Action item.
Reproduce, with no alteration, the span of lines that begins at the line containing "rewrite E. change" and ends at the last line of the records, both ends included, and nothing else.
+ + + + +
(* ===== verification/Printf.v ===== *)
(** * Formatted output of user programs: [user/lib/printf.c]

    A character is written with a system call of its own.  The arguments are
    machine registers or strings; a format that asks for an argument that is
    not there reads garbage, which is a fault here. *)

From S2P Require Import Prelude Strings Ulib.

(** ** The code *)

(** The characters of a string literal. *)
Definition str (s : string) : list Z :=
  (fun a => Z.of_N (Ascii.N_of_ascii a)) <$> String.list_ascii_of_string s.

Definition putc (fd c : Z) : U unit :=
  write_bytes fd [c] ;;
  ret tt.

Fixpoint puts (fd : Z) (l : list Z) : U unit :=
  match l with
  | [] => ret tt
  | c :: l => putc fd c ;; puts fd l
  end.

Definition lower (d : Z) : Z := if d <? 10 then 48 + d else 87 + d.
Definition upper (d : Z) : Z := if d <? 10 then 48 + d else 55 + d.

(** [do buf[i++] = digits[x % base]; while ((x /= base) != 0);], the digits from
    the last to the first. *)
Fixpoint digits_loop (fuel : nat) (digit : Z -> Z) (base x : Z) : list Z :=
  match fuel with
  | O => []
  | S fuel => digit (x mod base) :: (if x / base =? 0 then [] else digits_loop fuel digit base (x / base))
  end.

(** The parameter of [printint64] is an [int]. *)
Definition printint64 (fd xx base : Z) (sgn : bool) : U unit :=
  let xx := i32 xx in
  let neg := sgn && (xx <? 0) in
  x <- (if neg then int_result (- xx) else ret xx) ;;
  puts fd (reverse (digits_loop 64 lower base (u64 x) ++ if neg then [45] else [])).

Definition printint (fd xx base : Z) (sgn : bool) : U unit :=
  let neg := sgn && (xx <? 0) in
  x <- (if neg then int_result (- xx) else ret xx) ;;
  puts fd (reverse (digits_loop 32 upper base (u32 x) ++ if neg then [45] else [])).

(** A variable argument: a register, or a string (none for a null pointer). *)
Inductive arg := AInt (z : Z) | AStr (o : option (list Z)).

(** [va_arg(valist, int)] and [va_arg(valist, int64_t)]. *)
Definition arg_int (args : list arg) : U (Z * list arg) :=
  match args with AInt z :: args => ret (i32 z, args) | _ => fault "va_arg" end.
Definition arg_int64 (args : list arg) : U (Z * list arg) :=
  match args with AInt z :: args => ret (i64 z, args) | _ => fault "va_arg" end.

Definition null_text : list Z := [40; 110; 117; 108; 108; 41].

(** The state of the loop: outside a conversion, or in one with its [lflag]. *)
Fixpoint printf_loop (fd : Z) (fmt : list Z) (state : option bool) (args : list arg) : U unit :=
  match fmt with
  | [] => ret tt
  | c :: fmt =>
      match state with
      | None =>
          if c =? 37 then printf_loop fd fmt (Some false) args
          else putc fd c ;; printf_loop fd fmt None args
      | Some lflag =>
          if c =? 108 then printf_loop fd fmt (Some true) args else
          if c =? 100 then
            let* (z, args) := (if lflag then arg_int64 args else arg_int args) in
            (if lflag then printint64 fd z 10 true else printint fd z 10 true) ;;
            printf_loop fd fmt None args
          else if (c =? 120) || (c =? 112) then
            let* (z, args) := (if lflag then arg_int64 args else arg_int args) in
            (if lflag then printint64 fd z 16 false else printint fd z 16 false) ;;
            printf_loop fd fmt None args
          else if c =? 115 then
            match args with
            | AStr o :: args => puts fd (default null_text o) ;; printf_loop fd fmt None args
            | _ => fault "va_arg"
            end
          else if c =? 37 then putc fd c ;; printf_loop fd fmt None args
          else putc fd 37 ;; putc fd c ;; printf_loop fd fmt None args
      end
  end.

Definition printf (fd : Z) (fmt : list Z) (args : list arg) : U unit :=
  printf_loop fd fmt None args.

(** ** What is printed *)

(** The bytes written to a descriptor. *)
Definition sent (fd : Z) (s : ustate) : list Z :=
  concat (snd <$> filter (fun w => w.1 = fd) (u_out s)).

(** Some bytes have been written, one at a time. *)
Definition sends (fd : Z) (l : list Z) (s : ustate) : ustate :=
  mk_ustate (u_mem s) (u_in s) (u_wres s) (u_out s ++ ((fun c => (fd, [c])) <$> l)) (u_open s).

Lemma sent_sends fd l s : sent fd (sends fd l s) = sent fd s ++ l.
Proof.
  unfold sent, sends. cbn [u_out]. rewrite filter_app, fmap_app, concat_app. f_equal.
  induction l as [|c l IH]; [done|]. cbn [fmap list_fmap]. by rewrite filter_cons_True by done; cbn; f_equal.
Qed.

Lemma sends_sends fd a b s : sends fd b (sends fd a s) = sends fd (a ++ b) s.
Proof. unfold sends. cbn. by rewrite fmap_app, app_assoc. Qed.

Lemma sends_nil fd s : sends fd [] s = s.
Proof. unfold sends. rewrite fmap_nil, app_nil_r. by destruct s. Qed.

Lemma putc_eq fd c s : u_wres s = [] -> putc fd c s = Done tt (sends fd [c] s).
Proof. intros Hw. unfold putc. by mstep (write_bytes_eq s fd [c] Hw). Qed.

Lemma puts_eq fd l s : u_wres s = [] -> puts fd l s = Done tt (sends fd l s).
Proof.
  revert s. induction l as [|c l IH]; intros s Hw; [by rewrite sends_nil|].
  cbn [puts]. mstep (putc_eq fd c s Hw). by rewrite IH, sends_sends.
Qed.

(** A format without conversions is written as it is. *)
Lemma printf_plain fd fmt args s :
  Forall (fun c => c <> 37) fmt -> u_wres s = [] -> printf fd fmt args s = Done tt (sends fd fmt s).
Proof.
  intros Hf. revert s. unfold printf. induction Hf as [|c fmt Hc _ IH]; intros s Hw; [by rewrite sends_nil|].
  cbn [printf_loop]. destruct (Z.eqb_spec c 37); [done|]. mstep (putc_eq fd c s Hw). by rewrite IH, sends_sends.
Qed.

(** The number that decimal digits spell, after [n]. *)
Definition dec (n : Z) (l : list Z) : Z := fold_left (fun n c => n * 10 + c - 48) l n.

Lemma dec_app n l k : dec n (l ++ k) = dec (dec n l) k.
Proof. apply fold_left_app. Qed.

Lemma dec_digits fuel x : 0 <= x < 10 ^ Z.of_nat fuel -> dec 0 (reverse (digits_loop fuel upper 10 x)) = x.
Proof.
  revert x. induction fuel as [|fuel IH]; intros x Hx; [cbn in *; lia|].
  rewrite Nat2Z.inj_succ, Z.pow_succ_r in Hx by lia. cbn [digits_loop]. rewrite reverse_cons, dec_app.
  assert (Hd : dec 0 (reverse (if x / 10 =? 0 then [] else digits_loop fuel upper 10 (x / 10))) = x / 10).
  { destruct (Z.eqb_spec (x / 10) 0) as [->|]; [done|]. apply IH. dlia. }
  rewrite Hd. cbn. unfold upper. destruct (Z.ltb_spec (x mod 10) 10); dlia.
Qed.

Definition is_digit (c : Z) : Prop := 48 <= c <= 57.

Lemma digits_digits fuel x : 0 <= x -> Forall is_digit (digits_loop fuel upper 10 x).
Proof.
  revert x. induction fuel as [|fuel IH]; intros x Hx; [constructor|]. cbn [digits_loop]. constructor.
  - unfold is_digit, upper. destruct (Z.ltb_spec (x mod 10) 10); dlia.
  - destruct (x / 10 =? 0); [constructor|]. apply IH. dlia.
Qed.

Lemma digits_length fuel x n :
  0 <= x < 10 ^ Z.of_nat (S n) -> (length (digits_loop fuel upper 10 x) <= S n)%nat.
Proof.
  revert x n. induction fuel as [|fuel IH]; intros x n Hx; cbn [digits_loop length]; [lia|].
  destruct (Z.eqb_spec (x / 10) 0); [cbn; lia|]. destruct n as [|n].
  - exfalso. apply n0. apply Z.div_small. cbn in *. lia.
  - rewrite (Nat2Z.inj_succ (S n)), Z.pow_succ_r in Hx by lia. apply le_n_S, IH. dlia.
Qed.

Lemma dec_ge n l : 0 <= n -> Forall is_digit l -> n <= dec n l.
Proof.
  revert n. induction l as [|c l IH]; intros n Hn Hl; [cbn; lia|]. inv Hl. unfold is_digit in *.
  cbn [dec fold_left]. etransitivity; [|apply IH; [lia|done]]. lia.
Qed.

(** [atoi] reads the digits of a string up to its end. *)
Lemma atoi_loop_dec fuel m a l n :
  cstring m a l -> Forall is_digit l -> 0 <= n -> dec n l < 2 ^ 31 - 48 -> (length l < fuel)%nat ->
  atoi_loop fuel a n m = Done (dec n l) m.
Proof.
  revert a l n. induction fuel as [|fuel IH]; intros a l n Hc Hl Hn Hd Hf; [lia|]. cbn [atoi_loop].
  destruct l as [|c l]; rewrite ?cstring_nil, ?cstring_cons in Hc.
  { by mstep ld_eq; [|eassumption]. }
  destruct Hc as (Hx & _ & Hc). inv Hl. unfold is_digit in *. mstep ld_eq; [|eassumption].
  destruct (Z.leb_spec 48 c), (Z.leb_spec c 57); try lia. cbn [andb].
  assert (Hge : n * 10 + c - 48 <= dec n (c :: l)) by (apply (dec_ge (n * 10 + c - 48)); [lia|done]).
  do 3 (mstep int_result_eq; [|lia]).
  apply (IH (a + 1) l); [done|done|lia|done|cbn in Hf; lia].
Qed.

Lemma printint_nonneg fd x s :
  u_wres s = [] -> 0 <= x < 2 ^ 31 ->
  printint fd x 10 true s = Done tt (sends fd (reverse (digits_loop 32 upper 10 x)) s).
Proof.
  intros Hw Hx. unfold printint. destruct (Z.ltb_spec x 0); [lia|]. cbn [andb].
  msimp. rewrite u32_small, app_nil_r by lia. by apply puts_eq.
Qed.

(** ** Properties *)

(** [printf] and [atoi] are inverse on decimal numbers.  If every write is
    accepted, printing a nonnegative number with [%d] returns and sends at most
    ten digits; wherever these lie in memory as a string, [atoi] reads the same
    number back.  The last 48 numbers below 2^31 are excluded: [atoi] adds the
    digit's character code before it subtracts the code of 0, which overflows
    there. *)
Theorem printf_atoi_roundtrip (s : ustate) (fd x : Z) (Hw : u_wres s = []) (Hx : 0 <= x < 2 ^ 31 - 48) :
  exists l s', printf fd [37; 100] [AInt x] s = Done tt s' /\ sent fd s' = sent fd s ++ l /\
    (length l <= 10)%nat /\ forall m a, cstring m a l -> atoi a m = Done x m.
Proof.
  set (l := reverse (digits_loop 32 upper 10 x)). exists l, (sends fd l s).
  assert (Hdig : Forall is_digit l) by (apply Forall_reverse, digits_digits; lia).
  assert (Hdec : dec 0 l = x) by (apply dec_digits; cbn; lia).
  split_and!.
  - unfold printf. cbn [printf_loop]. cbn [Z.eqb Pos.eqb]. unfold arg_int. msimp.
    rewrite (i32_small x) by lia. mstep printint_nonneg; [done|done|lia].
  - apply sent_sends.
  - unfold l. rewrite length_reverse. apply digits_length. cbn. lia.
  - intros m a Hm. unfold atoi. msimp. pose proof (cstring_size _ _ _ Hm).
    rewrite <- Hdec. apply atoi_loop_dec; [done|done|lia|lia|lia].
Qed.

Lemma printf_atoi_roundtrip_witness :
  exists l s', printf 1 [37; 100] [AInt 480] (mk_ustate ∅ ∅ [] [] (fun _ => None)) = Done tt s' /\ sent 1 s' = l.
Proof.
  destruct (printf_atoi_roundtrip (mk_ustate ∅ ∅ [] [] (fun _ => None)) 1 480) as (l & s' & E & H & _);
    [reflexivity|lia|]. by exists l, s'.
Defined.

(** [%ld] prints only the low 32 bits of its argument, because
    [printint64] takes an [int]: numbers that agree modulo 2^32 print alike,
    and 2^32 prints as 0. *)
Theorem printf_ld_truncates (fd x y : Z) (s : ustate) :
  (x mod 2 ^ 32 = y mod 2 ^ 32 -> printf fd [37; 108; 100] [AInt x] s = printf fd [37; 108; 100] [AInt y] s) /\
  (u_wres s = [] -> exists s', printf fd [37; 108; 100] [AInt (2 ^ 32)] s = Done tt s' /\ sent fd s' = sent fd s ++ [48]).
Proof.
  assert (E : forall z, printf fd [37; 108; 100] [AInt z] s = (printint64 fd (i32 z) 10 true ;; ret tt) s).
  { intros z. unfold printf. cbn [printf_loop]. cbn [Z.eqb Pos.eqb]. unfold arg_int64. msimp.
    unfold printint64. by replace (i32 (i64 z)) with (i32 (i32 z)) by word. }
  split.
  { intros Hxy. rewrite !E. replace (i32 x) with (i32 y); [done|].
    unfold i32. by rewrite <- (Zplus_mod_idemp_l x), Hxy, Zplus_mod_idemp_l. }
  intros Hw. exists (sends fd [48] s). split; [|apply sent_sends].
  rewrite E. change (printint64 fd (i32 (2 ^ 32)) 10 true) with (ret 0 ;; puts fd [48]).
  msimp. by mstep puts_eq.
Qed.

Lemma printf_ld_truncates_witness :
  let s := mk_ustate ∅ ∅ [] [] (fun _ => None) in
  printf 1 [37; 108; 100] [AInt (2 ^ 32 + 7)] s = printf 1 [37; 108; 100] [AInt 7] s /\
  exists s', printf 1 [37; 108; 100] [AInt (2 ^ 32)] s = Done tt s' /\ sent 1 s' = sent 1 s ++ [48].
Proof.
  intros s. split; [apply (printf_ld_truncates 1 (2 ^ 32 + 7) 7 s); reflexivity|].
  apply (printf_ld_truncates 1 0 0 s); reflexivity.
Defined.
+ + + + +
Response.
  rewrite E. change (printint64 fd (i32 (2 ^ 32)) 10 true) with (ret 0 ;; puts fd [48]).
  msimp. by mstep puts_eq.
Qed.

Lemma printf_ld_truncates_witness :
  let s := mk_ustate ∅ ∅ [] [] (fun _ => None) in
  printf 1 [37; 108; 100] [AInt (2 ^ 32 + 7)] s = printf 1 [37; 108; 100] [AInt 7] s /\
  exists s', printf 1 [37; 108; 100] [AInt (2 ^ 32)] s = Done tt s' /\ sent 1 s' = sent 1 s ++ [48].
Proof.
  intros s. split; [apply (printf_ld_truncates 1 (2 ^ 32 + 7) 7 s); reflexivity|].
  apply (printf_ld_truncates 1 0 0 s); reflexivity.
Defined.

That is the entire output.